• _WHAT TO DO_: When you reach the line in the listing below that contains "lockstep (length steps", begin returning lines exactly as written, and stop after the line that contains "destruct b.". Return no other lines.

• _GIVEN DATA_:
((

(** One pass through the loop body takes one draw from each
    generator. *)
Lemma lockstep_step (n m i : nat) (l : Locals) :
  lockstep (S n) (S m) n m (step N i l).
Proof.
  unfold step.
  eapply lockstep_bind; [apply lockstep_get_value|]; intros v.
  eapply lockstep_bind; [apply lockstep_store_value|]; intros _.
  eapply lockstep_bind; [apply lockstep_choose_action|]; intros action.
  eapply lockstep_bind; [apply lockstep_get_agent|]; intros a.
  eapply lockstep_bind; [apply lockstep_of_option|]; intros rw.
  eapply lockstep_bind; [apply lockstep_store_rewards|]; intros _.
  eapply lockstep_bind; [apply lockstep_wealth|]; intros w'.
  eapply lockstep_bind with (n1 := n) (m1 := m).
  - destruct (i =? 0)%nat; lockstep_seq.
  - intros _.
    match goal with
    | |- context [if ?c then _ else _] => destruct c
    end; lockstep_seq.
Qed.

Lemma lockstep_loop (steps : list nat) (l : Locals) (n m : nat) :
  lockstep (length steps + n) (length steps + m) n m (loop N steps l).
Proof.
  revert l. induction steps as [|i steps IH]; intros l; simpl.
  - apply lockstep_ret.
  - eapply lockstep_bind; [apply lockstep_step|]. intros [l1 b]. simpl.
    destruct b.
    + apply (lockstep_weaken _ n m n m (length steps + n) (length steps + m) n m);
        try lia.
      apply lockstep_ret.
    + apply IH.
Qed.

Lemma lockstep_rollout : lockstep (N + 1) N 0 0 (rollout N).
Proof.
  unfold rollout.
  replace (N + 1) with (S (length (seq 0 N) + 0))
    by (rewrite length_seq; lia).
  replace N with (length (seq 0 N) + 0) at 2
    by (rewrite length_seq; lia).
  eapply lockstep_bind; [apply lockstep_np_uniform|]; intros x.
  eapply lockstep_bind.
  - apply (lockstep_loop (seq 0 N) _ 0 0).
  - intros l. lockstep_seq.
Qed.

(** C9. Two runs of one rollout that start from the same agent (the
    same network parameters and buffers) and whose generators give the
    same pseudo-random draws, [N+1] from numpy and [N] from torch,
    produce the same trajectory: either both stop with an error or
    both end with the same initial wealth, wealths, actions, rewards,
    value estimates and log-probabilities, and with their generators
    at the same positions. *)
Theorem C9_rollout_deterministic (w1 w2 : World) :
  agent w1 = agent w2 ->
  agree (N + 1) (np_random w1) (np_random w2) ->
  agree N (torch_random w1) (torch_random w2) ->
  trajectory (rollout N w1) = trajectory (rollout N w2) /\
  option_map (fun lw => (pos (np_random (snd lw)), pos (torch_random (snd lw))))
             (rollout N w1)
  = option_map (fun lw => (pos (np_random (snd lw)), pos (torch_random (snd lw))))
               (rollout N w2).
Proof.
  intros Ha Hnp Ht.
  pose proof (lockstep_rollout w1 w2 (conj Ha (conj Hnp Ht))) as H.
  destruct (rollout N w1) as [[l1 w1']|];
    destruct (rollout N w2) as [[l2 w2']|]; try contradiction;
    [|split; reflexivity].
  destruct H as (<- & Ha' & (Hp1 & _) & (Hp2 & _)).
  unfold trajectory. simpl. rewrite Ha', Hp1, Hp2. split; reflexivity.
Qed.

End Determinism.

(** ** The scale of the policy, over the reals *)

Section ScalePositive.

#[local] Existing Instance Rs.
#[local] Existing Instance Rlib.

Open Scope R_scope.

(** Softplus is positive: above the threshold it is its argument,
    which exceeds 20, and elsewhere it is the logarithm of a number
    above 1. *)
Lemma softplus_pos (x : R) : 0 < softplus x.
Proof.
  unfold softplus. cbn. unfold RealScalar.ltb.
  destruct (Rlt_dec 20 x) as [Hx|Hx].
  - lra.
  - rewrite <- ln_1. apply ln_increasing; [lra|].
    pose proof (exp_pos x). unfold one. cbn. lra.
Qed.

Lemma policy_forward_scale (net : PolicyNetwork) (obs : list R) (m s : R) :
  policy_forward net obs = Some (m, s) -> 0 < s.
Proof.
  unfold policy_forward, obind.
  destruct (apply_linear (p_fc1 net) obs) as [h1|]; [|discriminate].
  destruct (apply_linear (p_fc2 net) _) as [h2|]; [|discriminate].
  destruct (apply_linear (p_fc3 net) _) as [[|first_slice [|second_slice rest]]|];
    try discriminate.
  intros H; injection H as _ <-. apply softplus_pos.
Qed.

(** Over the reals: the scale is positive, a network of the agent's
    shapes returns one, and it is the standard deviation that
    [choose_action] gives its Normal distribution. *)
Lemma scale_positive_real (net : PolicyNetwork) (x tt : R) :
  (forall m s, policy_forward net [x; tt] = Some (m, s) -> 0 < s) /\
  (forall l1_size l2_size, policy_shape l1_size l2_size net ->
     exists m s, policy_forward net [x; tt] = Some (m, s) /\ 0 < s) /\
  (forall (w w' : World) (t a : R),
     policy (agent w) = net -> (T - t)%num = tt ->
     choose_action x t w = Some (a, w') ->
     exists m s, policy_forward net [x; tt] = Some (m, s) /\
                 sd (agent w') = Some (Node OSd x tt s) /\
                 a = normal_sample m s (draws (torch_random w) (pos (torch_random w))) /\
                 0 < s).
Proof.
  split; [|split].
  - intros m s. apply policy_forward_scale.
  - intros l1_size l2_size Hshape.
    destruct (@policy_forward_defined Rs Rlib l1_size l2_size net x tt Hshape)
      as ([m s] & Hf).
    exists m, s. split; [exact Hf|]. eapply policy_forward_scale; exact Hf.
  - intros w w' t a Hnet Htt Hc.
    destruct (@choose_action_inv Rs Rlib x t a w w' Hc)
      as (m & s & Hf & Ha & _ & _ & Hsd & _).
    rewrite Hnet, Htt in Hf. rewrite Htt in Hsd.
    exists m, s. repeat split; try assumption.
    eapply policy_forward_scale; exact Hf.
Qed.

))

• _TASK RESULT_:
  lockstep (length steps + n) (length steps + m) n m (loop N steps l).
Proof.
  revert l. induction steps as [|i steps IH]; intros l; simpl.
  - apply lockstep_ret.
  - eapply lockstep_bind; [apply lockstep_step|]. intros [l1 b]. simpl.
    destruct b.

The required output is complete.